Berdasarkan laporan bertajuk “Inovasi Berdampak dan Berkelanjutan”, Lazismu DIY mencatatkan penghimpunan dana yang sangat signifikan sepanjang tahun 2025 dengan total mencapai Rp64,2 miliar.
Komposisi dana tersebut meliputi infak terikat sebesar Rp22,57 miliar, infak tidak terikat Rp14,93 miliar, zakat maal Rp12,92 miliar, serta perolehan qurban senilai Rp7,98 miliar.
Selain itu, terdapat penerimaan dari zakat fitri sebesar Rp4,31 miliar, dana sosial keagamaan lainnya Rp849 juta, serta dukungan melalui skema CSR perusahaan sebesar Rp608 juta. Seluruh dana yang terhimpun dikelola secara profesional untuk memberikan dampak luas bagi kemaslahatan umat.
Dalam aspek pendayagunaan, Lazismu DIY telah menyalurkan dana sebesar Rp45,2 miliar yang menyentuh 75.961 penerima manfaat, baik individu maupun lembaga, selama periode tahun 2025. Penyaluran zakat dialokasikan sesuai syariat kepada berbagai asnaf, dengan porsi terbesar untuk program fisabilillah senilai Rp4,97 miliar, disusul kelompok miskin Rp4,11 miliar, dan zakat fitrah Rp2,10 miliar, serta bantuan bagi fakir, ibnu sabil, muallaf, gharim, hingga riqab. Sementara itu, dana infak yang tersalurkan mencapai Rp31,4 miliar untuk mendukung enam pilar utama program, yakni Sosial Dakwah (Rp8,46 miliar), Pendidikan (Rp6,04 miliar), Kemanusiaan (Rp4,58 miliar), Kesehatan (Rp1,9 miliar bagi 13 ribu penerima), Ekonomi (Rp861 juta), dan Lingkungan (Rp93 juta).

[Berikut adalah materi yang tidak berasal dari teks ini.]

Lemma file_tree_sorted_witness :
  file_tree "repo" demo_ignored
    = Ok (TreeDict "repo"
            [ ItemDir "src" [ ItemDir ".hidden" [ItemFile "h.go" "src/.hidden/h.go"];
                              ItemFile "Main.PY" "src/Main.PY";
                              ItemFile "notes.txt" "src/notes.txt" ];
              ItemFile "app.js" "app.js" ]) ∧
  [ ItemDir ".hidden" [ItemFile "h.go" "src/.hidden/h.go"];
    ItemFile "Main.PY" "src/Main.PY"; ItemFile "notes.txt" "src/notes.txt" ]
    ∈ td_children
        (TreeDict "repo"
           [ ItemDir "src" [ ItemDir ".hidden" [ItemFile "h.go" "src/.hidden/h.go"];
                             ItemFile "Main.PY" "src/Main.PY";
                             ItemFile "notes.txt" "src/notes.txt" ];
             ItemFile "app.js" "app.js" ])
      :: flat_map item_lists
           (td_children
              (TreeDict "repo"
                 [ ItemDir "src" [ ItemDir ".hidden" [ItemFile "h.go" "src/.hidden/h.go"];
                                   ItemFile "Main.PY" "src/Main.PY";
                                   ItemFile "notes.txt" "src/notes.txt" ];
                   ItemFile "app.js" "app.js" ])) ∧
  StronglySorted item_le
    [ ItemDir ".hidden" [ItemFile "h.go" "src/.hidden/h.go"];
      ItemFile "Main.PY" "src/Main.PY"; ItemFile "notes.txt" "src/notes.txt" ].
Proof.
  assert (file_tree "repo" demo_ignored
    = Ok (TreeDict "repo"
            [ ItemDir "src" [ ItemDir ".hidden" [ItemFile "h.go" "src/.hidden/h.go"];
                              ItemFile "Main.PY" "src/Main.PY";
                              ItemFile "notes.txt" "src/notes.txt" ];
              ItemFile "app.js" "app.js" ])) as H by (vm_compute; reflexivity).
  assert ([ ItemDir ".hidden" [ItemFile "h.go" "src/.hidden/h.go"];
            ItemFile "Main.PY" "src/Main.PY"; ItemFile "notes.txt" "src/notes.txt" ]
    ∈ td_children
        (TreeDict "repo"
           [ ItemDir "src" [ ItemDir ".hidden" [ItemFile "h.go" "src/.hidden/h.go"];
                             ItemFile "Main.PY" "src/Main.PY";
                             ItemFile "notes.txt" "src/notes.txt" ];
             ItemFile "app.js" "app.js" ])
      :: flat_map item_lists
           (td_children
              (TreeDict "repo"
                 [ ItemDir "src" [ ItemDir ".hidden" [ItemFile "h.go" "src/.hidden/h.go"];
                                   ItemFile "Main.PY" "src/Main.PY";
                                   ItemFile "notes.txt" "src/notes.txt" ];
                   ItemFile "app.js" "app.js" ]))) as Hin
    by (right; left).
  split; [exact H|]. split; [exact Hin|].
  exact (file_tree_sorted "repo" demo_ignored _ _ H Hin).
Defined.

(** Every file whose path holds no ignored name is listed. *)
Lemma file_tree_paths_complete q : ∀ d t c,
  q ≠ [] → tree_lookup t q = Some (File c) → Forall (λ x, x ∉ IGNORE_DIRS) q →
  PyPath.as_posix (d ++ q) ∈ flat_map item_paths (file_tree_walk d t).
Proof.
  induction q as [|nm q IH]; intros d t c Hne Hl Hk; [done|].
  destruct t as [c'|es]; [done|]. cbn [tree_lookup] in Hl.
  destruct (entry nm es) as [sub|] eqn:He; cbn in Hl; [|done].
  apply entry_elem in He. apply Forall_cons in Hk as [Hnm Hk].
  apply list_elem_of_In, in_flat_map.
  exists (match sub with
          | Dir _ => ItemDir nm (file_tree_walk (d ++ [nm]) sub)
          | File _ => ItemFile nm (PyPath.as_posix (d ++ [nm]))
          end).
  split.
  - apply list_elem_of_In, file_tree_walk_elem. exists (nm, sub). split; [done|].
    unfold walk_item. cbn [fst snd]. rewrite bool_decide_eq_false_2 by done. by left.
  - apply list_elem_of_In. destruct q as [|nm' q'].
    + cbn in Hl. injection Hl as ->. by left.
    + destruct sub as [c'|es']; [done|]. rewrite item_paths_dir.
      replace (d ++ nm :: nm' :: q') with ((d ++ [nm]) ++ nm' :: q')
        by (by rewrite <- app_assoc).
      by eapply IH.
Qed.

(** In a well-formed tree, what is listed is a file whose path holds no
    ignored name. *)
Lemma file_tree_paths_sound t : ∀ d path,
  wf t → path ∈ flat_map item_paths (file_tree_walk d t) →
  ∃ q c, path = PyPath.as_posix (d ++ q) ∧ q ≠ [] ∧
         tree_lookup t q = Some (File c) ∧ Forall (λ x, x ∉ IGNORE_DIRS) q.
Proof.
  induction t as [c|es IH] using fsnode_ind; intros d path Hwf Hp.
  - by apply elem_of_nil in Hp.
  - inversion Hwf as [|es' Hnd Hsub]; subst.
    apply list_elem_of_In, in_flat_map in Hp as (it & Hit & Hp).
    apply list_elem_of_In in Hit, Hp.
    apply file_tree_walk_elem in Hit as ([nm sub] & He & Hit).
    apply walk_item_elem in Hit as [Hnm ->]. cbn [fst snd] in *.
    destruct sub as [c|es'].
    + apply list_elem_of_singleton in Hp as ->. exists [nm], c.
      split_and!; [done|done| |by constructor].
      cbn [tree_lookup]. by rewrite (entry_of_elem _ _ _ Hnd He).
    + rewrite item_paths_dir in Hp. rewrite Forall_forall in IH, Hsub.
      destruct (IH _ He _ _ (Hsub _ He) Hp) as (q & c & -> & Hq & Hl & Hk).
      exists (nm :: q), c. split_and!.
      * by rewrite <- app_assoc.
      * done.
      * cbn [tree_lookup]. by rewrite (entry_of_elem _ _ _ Hnd He).
      * by constructor.
Qed.

(** X19.  The files in the dict of [file_tree] are exactly the files below the
    root on whose path no name, the file's own included, is in
    [IGNORE_DIRS]; each is listed with its path relative to the root.
    Hidden directories are not left out. *)
Theorem file_tree_files (root : string) (t : fsnode) (dict : tree_dict) (path : string) :
  wf t → file_tree root t = Ok dict →
  path ∈ flat_map item_paths (td_children dict) ↔
    ∃ p c, path = PyPath.as_posix p ∧ p ≠ [] ∧ tree_lookup t p = Some (File c) ∧
           Forall (λ x, x ∉ IGNORE_DIRS) p.
Proof.
  intros Hwf. unfold file_tree. destruct t as [c|es]; [done|]. intros Heq.
  assert (td_children dict = file_tree_walk [] (Dir es)) as -> by (by injection Heq as <-).
  split.
  - intros Hp. apply file_tree_paths_sound in Hp as (q & c & -> & ? & ? & ?); [|done].
    by exists q, c.
  - intros (p & c & -> & Hne & Hl & Hk). by apply (file_tree_paths_complete p [] (Dir es) c).
Qed.

Lemma file_tree_files_witness :
  wf demo_ignored ∧
  file_tree "repo" demo_ignored
    = Ok (TreeDict "repo"
            [ ItemDir "src" [ ItemDir ".hidden" [ItemFile "h.go" "src/.hidden/h.go"];
                              ItemFile "Main.PY" "src/Main.PY";
                              ItemFile "notes.txt" "src/notes.txt" ];
              ItemFile "app.js" "app.js" ]) ∧
  ("src/.hidden/h.go"
     ∈ flat_map item_paths
         (td_children
            (TreeDict "repo"
               [ ItemDir "src" [ ItemDir ".hidden" [ItemFile "h.go" "src/.hidden/h.go"];
                                 ItemFile "Main.PY" "src/Main.PY";
                                 ItemFile "notes.txt" "src/notes.txt" ];
                 ItemFile "app.js" "app.js" ])) ↔
   ∃ p c, "src/.hidden/h.go" = PyPath.as_posix p ∧ p ≠ [] ∧
          tree_lookup demo_ignored p = Some (File c) ∧ Forall (λ x, x ∉ IGNORE_DIRS) p).
Proof.
  assert (file_tree "repo" demo_ignored
    = Ok (TreeDict "repo"
            [ ItemDir "src" [ ItemDir ".hidden" [ItemFile "h.go" "src/.hidden/h.go"];
                              ItemFile "Main.PY" "src/Main.PY";
                              ItemFile "notes.txt" "src/notes.txt" ];
              ItemFile "app.js" "app.js" ])) as H by (vm_compute; reflexivity).
  split; [exact demo_ignored_wf|]. split; [exact H|].
  exact (file_tree_files "repo" demo_ignored _ "src/.hidden/h.go" demo_ignored_wf H).
Defined.

(** *** The dict does not depend on the order of the entries *)

Lemma walk_item_name d e it : it ∈ walk_item d e → (item_key it).2 = e.1.
Proof. intros [_ ->]%walk_item_elem. by destruct e.2. Qed.

Lemma walk_items_unique d es x y :
  NoDup es.*1 →
  x ∈ flat_map (walk_item d) es → y ∈ flat_map (walk_item d) es →
  (item_key x).2 = (item_key y).2 → x = y.
Proof.
  intros Hnd Hx Hy Hxy.
  apply list_elem_of_In, in_flat_map in Hx as ([n1 s1] & He1 & Hx).
  apply list_elem_of_In, in_flat_map in Hy as ([n2 s2] & He2 & Hy).
  apply list_elem_of_In in He1, He2, Hx, Hy.
  pose proof (walk_item_name _ _ _ Hx) as H1. pose proof (walk_item_name _ _ _ Hy) as H2.
  cbn [fst] in H1, H2. assert (n1 = n2) as <- by congruence.
  assert (s1 = s2) as <- by (by eapply NoDup_fst_unique).
  apply walk_item_elem in Hx as [_ ->], Hy as [_ ->]. done.
Qed.

Lemma walk_items_NoDup d es : NoDup es.*1 → NoDup (flat_map (walk_item d) es).
Proof.
  induction es as [|[nm sub] es IH]; intros Hnd; [constructor|].
  rewrite fmap_cons in Hnd. apply NoDup_cons in Hnd as [Hnm Hnd]. cbn [flat_map fst] in *.
  apply NoDup_app. split_and!.
  - unfold walk_item. destruct (bool_decide _); [constructor|apply NoDup_singleton].
  - intros it Hit Hrest. apply walk_item_name in Hit. cbn [fst] in Hit.
    apply list_elem_of_In, in_flat_map in Hrest as (e & He & Hrest).
    apply list_elem_of_In in He, Hrest. apply walk_item_name in Hrest.
    apply Hnm. rewrite <- Hit, Hrest. by apply (list_elem_of_fmap_2 fst).
  - by apply IH.
Qed.

Lemma key_le_antisym a b :
  item_le a b → item_le b a → item_key a = item_key b.
Proof.
  unfold item_le, key_leb. destruct (item_key a) as [[] na], (item_key b) as [[] nb];
    cbn [fst snd Bool.eqb negb]; try done; intros H1 H2; f_equal;
    by apply (anti_symm String.le).
Qed.

Lemma same_files_entry es1 es2 nm sub1 :
  NoDup es1.*1 → same_files (Dir es1) (Dir es2) → (nm, sub1) ∈ es1 →
  ∃ sub2, (nm, sub2) ∈ es2 ∧ same_files sub1 sub2.
Proof.
  intros Hnd Hsame He. apply (entry_of_elem _ _ _ Hnd) in He.
  assert (∀ p, kind_at sub1 p = kind_at (Dir es2) (nm :: p)) as Hsub.
  { intros p. rewrite <- Hsame. unfold kind_at. cbn [tree_lookup]. by rewrite He. }
  destruct (entry nm es2) as [sub2|] eqn:He2.
  - exists sub2. split; [by apply entry_elem|]. intros p. rewrite Hsub.
    unfold kind_at. cbn [tree_lookup]. by rewrite He2.
  - specialize (Hsub []). unfold kind_at in Hsub. cbn [tree_lookup] in Hsub.
    rewrite He2 in Hsub. cbn in Hsub. by destruct sub1.
Qed.

Lemma same_files_sym t1 t2 : same_files t1 t2 → same_files t2 t1.
Proof. intros H p. by rewrite H. Qed.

Eksistensi Lazismu DIY sebagai lembaga amil yang terpercaya diperkuat dengan pencapaian opini Wajar Tanpa Pengecualian (WTP) dalam audit keuangan secara berturut-turut sejak tahun 2018 hingga 2024.
Lembaga ini kini bertransformasi mengembangkan pengelolaan zakat berbasis dampak jangka panjang melalui program unggulan seperti Beasiswa Sang Surya dan Qurban Ketahanan Pangan guna memastikan bantuan tidak hanya bersifat karitatif tetapi juga memberdayakan. Sebagai penutup laporan kinerjanya, Jefree Fahana menegaskan bahwa Lazismu DIY akan terus berinovasi agar tetap relevan dengan kebutuhan zaman.
“Dengan komitmen untuk terus berinovasi, Lazismu DIY berupaya mengelola zakat secara profesional, transparan, dan relevan dengan kebutuhan zaman, sehingga semakin memperkuat nilai kebersamaan dan kepedulian sosial di tengah masyarakat,” pungkasnya.